I am in favor of looking under every rock for information. And there are some that maybe you don’t know to check. I don’t hear people mention state census records much. I am not listing all of them, just a few so you can see what you might be looking for.

  1. Kansas: Kansas has many years of state censuses with various information. For example, in 1875 it gives the date when someone immigrated, and where a person migrated from. Obviously that is not necessarily where they were born. I have a guy born in Kentucky who grew up in Missouri and moved to Kansas later on. We are searching MO for his parents. It helps to at least know what state we are looking in.
  2. Iowa: The absolute best State Census is 1925, Iowa. The father and mother and age and place of birth is given for every person in the 1925 censuses.
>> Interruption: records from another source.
(** * check_mi.py: media integrity checker -- a shallow embedding

    The script [check_mi.py] scans a directory for media files, runs a
    sequence of integrity probes on each file in parallel workers and
    aggregates the outcomes in a collector loop.  This development embeds
    the script's functions as Rocq functions:

    - Python [str] is [string], Python [int] is [Z], [bytes] is
      [list byte];
    - the outside world (file system, PIL, wand, the ImageMagick and
      ffmpeg executables, the clock, the output queue) is a record of
      oracles, [World];
    - a function that calls the outside world or raises runs in the monad
      [M]: it yields the list of events it performed and either the
      exception it raised or its return value.

    The interpreter is Python 3 (the script imports [queue.Empty], which
    only exists there), so the [sys.version_info[0] < 3] branch of
    [check_file] is dead and is not modelled. *)

From Stdlib Require Import ZArith QArith List String Ascii Bool Lia.
From Stdlib.Strings Require Import Byte.
From Stdlib Require Import DecimalString.
Import ListNotations.

Local Open Scope string_scope.
Local Open Scope Z_scope.

(** ** Python values, strings and exceptions *)

Module Py.

(** The values the script prints, compares or stores in tuples. *)
Inductive value :=
| VNone
| VInt (n : Z)
| VStr (s : string).

(** Decimal digits of an [int], as [str(n)] and [repr(n)] give them. *)
Definition str_of_Z (n : Z) : string := NilZero.string_of_int (Z.to_int n).

Definition str (v : value) : string :=
  match v with
  | VNone => "None"
  | VInt n => str_of_Z n
  | VStr s => s
  end.

(** [repr] of a string puts it in single quotes; this is exact for the
    strings without quote, backslash or control characters, which is what
    the script's only multi-argument exception carries. *)
Definition repr (v : value) : string :=
  match v with
  | VStr s => "'" ++ s ++ "'"
  | _ => str v
  end.

Fixpoint join (sep : string) (l : list string) : string :=
  match l with
  | [] => ""
  | [x] => x
  | x :: rest => x ++ sep ++ join sep rest
  end.

(** [repr] of a tuple; a one-element tuple keeps its trailing comma. *)
Definition repr_tuple (vs : list value) : string :=
  match vs with
  | [v] => "(" ++ repr v ++ ",)"
  | _ => "(" ++ join ", " (map repr vs) ++ ")"
  end.

(** The classes of [Exception] the script raises, catches or meets. *)
Inductive exn_class :=
| Exception
| SyntaxError
| OSError
| AttributeError
| ZeroDivisionError
| Warning
| CorruptImageError
| Empty
| LibraryError (name : string).

Record exn := Exn { exn_cls : exn_class; exn_args : list value }.

(** [BaseException.__str__]: no argument gives the empty string, one
    argument its [str], several the [repr] of the argument tuple. *)
Definition str_exn (e : exn) : string :=
  match exn_args e with
  | [] => ""
  | [a] => str a
  | args => repr_tuple args
  end.

Definition class_name (c : exn_class) : string :=
  match c with
  | Exception => "Exception"
  | SyntaxError => "SyntaxError"
  | OSError => "OSError"
  | AttributeError => "AttributeError"
  | ZeroDivisionError => "ZeroDivisionError"
  | Warning => "Warning"
  | CorruptImageError => "CorruptImageError"
  | Empty => "Empty"
  | LibraryError name => name
  end.

Definition is_Warning (c : exn_class) : bool :=
  match c with Warning => true | _ => false end.

Definition is_Empty (c : exn_class) : bool :=
  match c with Empty => true | _ => false end.

Definition no_attribute (type_name attr : string) : exn :=
  Exn AttributeError
      [VStr ("'" ++ type_name ++ "' object has no attribute '" ++ attr ++ "'")].

(** Attribute lookup on an exception instance.  In Python 3 an exception
    carries [args] and nothing else by default: [message] is gone. *)
Definition getattr_exn (e : exn) (attr : string) : exn + list value :=
  if String.eqb attr "args" then inr (exn_args e)
  else inl (no_attribute (class_name (exn_cls e)) attr).

(** *** [str.lower], [str.rfind] and slices (on ASCII text) *)

Definition lower_ascii (c : ascii) : ascii :=
  let n := N_of_ascii c in
  if ((65 <=? n) && (n <=? 90))%N then ascii_of_N (n + 32) else c.

Fixpoint lower (s : string) : string :=
  match s with
  | EmptyString => EmptyString
  | String c s' => String (lower_ascii c) (lower s')
  end.

(** [s.rfind(c)]: the highest index of [c] in [s], or [-1]. *)
Fixpoint rfind (s : string) (c : ascii) : Z :=
  match s with
  | EmptyString => -1
  | String a s' =>
      let r := rfind s' c in
      if 0 <=? r then r + 1
      else if Ascii.eqb a c then 0 else -1
  end.

(** [s[:n]] and [s[n:]] for [0 <= n]. *)
Fixpoint take (n : nat) (s : string) : string :=
  match n, s with
  | S k, String a s' => String a (take k s')
  | _, _ => EmptyString
  end.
There were a lot of people who moved to Iowa from places where no early marriages exist. New York, Pennsylvania, etc. And there were a lot of emigrants to Iowa from various spots. There are many elderly people born in Ireland, or Germany. This information could be priceless. Then there are those of African descent who were born before the end of slavery in the deep south. https://www.ancestry.com/discoveryui-content/view/1510560:1084
  3. New York: State Censuses start in 1855. NY is difficult to research in. The state census lists the county where the person was born if they were born in NY. This can be a treasure. There is a census in 1892 which partially takes the place of the missing 1890 census. There are also censuses in several other years. I would personally kill for some of these in other states. And the alternate years in the cities are marvelous. All of these are on Ancestry and indexed.
  4. South Carolina: I heard a bunch of people comment on SC. There are state censuses in 1869 and 1875. These are on FamilySearch.org and indexed. https://www.familysearch.org/en/wiki/South_Carolina_Census
  5. Check your state: To find out if there is a state census where you are looking, check Ancestry. Click on Search on the top menu, choose all, then scroll down to state, look at the first set of records which is entitled Census and Voting Lists. After you do that, go to FamilySearch.org, search the wiki for your state. Scroll down to censuses. You may also find what other non-population schedules are available for the state.
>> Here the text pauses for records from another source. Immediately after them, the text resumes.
(* ===== verification/Prelude.v ===== *)
(** * MVH Kernel: a verification development

    The MVH kernel is a small x86-64 kernel in C.  The development translates
    its portable parts, function by function, into executable definitions and
    proves what they promise.  All source paths are relative to src/.

    ** The program and the files that model it

    - Core utilities (core/util.c, core/crc32.c): [Arith] has the integer
      functions, [Memory] the memory blocks, loads and stores over a flat memory
      in which pointers may alias, [Text] the strings and numbers in that memory,
      [Crc32] the checksum that the partition probe and the file system use.
    - Synchronisation (core/sync.c): [Sync] has every lock as a step function on
      the shared object, one atomic operation per step, and threads that run
      these steps in any interleaving.
    - Kernel log (core/log.c): [Log], a ring of characters.
    - Memory management.  [Pmm] is the bitmap of physical pages (memory/pmm.c).
      [Vmm] has the page tables (memory/vmm.c), whose pages come from [Pmm];
      [VmmCorrect] and [VmmPages] hold the proofs.  [Heap] is the kernel heap
      (memory/heap.c) over the bytes of the pages it takes from [Pmm] and maps
      with [Vmm]; [HeapLayout], [HeapBlocks], [HeapCorrect], [HeapClient],
      [HeapSpec] and [HeapInit] hold the proofs, from headers as bytes up to the
      client's view.  [Dma] has the buffers for devices (device/dma.c), runs of
      pages of [Pmm].
    - Random numbers (core/random.c): [Random], the block function and the pool.
    - Clocks (drivers/rtc.c, drivers/timer.c, part of drivers/hpet.c): [Clock].
    - Storage (storage/block.c): [Block], with the device table, the guarded
      requests and the MBR and GPT probe.  A driver is a parameter; the class
      [SectorStore] states what a disk promises.
    - The disk file system (fs/mvhfs.c): [Mvhfs] on top of [Block] and [Crc32];
      [MvhfsFormat], [MvhfsDirectory], [MvhfsSpec] and [MvhfsCorrect] hold the
      proofs, all against [SectorStore].
    - The RAM file system and the VFS layer (fs/ramfs.c, fs/vfs.c): [Ramfs];
      [RamfsTree], [RamfsCorrect] and [RamfsQuery] hold the proofs.
    - The network stack (net/net.c): [Net]; [NetMessages] for the message
      formats, [NetTables] for the ARP cache and the routing table.
    - The scheduler (task/task.c): [Task], whose stacks come from [Pmm];
      [TaskCorrect] holds the proofs.
    - Loadable modules (core/module.c): [Module] has the registry, the
      dependencies and the symbol table, [Elf] the loader of ELF images and the
      self test.  Images live in the heap, which both see through the class
      [Allocator] of the file of that name; its laws are proved there for
      [Heap].  [ModuleTable], [ModuleCorrect] (registration, handles, unloading),
      [ModuleLoad] (loading), [ElfLayout], [ElfCorrect], [ElfSpec] (linking) and
      [ModuleSpec] (all calls) hold the proofs.  The code of a module is an
      arbitrary function on the state that keeps to what kernel.c exports to it:
      it changes its own memory and heap blocks of its own, takes handles with
      module_acquire and gives back its own with module_release ([ModuleCode],
      [lawful] of [ModuleCorrect]).

    - What the firmware hands over.  [Firmware] has pointers into a memory of
      which only a part may be read; [Bootinfo] the record of the boot loader
      (core/bootinfo.c); [Acpi] the tables of processors, interrupts and buses
      (firmware/acpi.c), with [AcpiSpec] for what the tables say and
      [AcpiCorrect] and [AcpiInit] for the proofs; [Smbios] the description of
      the machine (firmware/smbios.c), with [SmbiosSpec] and [SmbiosCorrect].
      The memory is arbitrary: the theorems only assume that its first gigabyte
      (or what the boot loader mapped) can be read.

    [Prelude] (this file) has machine integers, arrays, loops, tactics and
    generic lemmas; [Buffer] has byte arrays with little- and big-endian
    accesses, and C strings in them.

    ** How the code is translated

    An integer of width w is a [Z] with the reductions of C written out ([u8] to
    [u64], [i32], [i64]).  An array is a list; a read or write outside it is the
    fault [None], and a theorem that a call returns [Some] says that the code
    does not fault.  Statics of a file are the fields of a record that every
    function takes and returns.  A status code is the number the code returns.
    Structs and enums are records and inductive types.  What an uninitialised
    array on the stack holds is a section variable, so that no theorem depends
    on it.  A critical section of a lock is one step, which the mutual exclusion
    theorem of [Sync] justifies.

    A C loop is a combinator of this file with fuel ([for_loop], [for_break],
    [while_loop]).  A loop that runs out of fuel returns [None], like a fault, so
    every theorem that a function returns also shows that its fuel was enough.
    The fuel of a counted loop is its bound; that of a scan of memory is the
    number of bytes there are; that of a walk of the heap is the number of bytes
    of the heap divided by the size of a header, and more where noted.

    ** What the theorems show

    - MVHFS: every operation takes the map from names to contents to its
      successor, or leaves it alone; a failed write or a power cut at any sector
      leaves the old map or the new one; mounting an arbitrary disk ends and
      accepts exactly the newest superblock whose checksums hold.
    - Block layer: no request outside a device reaches a driver; the partition
      probe answers what the disk's bytes determine.
    - Heap: the byte-level free list refines a map from addresses to bytes, for
      every sequence of calls, without faults or panics; NULL is returned exactly
      when the size searched for is not to be had; misuse is detected; a request
      of 4 GiB is cut to 16 bytes.
    - Page tables: map and unmap change the translation of one page only; after
      initialisation no page of the kernel image is writable and executable.
    - Page allocator: first fit, exact counters, and exactly which sequences of
      calls leave the bitmap (a free whose page number plus count wraps).
    - RAM file system: refinement of a tree of names, round trips of paths and
      contents.
    - Network: round trips of the message formats, detection of damage, the ARP
      cache as a map with expiry, route lookup as a best match.
    - Scheduler: invariant of every reachable state, the choice made by a yield,
      absence of starvation.
    - Synchronisation: mutual exclusion, FIFO order, consistent reads under every
      interleaving.
    - Modules: in every reachable state the reference counts are exact and the
      dependencies of live modules are live; every call has the promised effect,
      init functions are called once each and in order of the dependencies;
      loading a well-formed image is safe and leaks nothing, and the linked
      allocation holds exactly the sections with the values of the x86-64 ABI
      written over them.
    - Firmware: no contents of memory make the parsers fault, loop or store
      outside an array; the boot record, the ACPI tables and the SMBIOS table are
      accepted exactly when they are well formed, and what is published is what
      they say, a rejected ACPI table leaving no trace but its count.
    - Buffers for devices: aligned, in range and exclusive, given back exactly
      once; scatter lists are the unique cut of a range at the page borders.
    - Random numbers: the double rounds permute the states; the bytes handed
      out are the stream of the blocks, for any sizes of requests; the entropy
      count never wraps.
    - Clocks: dates, timer frequencies and nanoseconds are exact; noon and midnight
      are exchanged on a clock in 12-hour mode.
    - Log and CRC: the ring as a queue, detection of burst errors.

    ** What the theorems assume of callers

    Where the code goes wrong on some calls the theorems exclude those calls by
    a named predicate, and a lemma shows what the code does on them.

    - Heap ([HeapSpec.allowed]): pointers that the client holds, and requests of
      at most 2^32 - 24 bytes; [kmalloc_grants_4gib] shows a larger one.
    - RAM file system ([RamfsCorrect.all_keep_current]): no call removes the
      directory that is current then; [ramfs_remove_current] shows one that does.
    - Scheduler ([TaskCorrect.allowed]): a task sleeps, or a thread ends, only
      while another task is ready; [task_sleep_alone] shows a task that sleeps
      when none is.
    - Modules ([ModuleSpec.op_allowed]): builtin modules have no dependencies
      ([builtin_dependencies_unchecked]), callers give back only handles they
      hold, and images have sections of at most 16 MiB and a terminated string
      table ([elf_layout_wraps], [find_descriptor_faults]).
    - Sequence lock: the 32-bit sequence makes no complete turn during a read.

    ** Not modelled

    The assembly (boot, interrupt entry, context switch, AP start) and the code
    whose effect is on the hardware alone: arch/, the other drivers of drivers/,
    hal/, the ATA and virtio drivers (their contract is [SectorStore]), the table of
    device names and the key events of device/, the shell and boot sequence of
    kernel.c, the desktop, and the panic screen. *)

From Stdlib Require Export ZArith Lia Bool Btauto.
From stdpp Require Export prelude list gmap relations.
  6. Mortality Schedules: The Federal Government started keeping mortality rolls in 1850. There are existing rolls for 1850, 1860, 1870 and 1880, and 1885. 1885 is only for three states, Florida, Colorado, and Nebraska. https://www.ancestry.com/search/collections/8756/ You will find that this set of records is spotty because after 1885 because they were either lost or simply not kept. The Census department decided no one was interested. Some of the earlier records were burned with the 1890 census.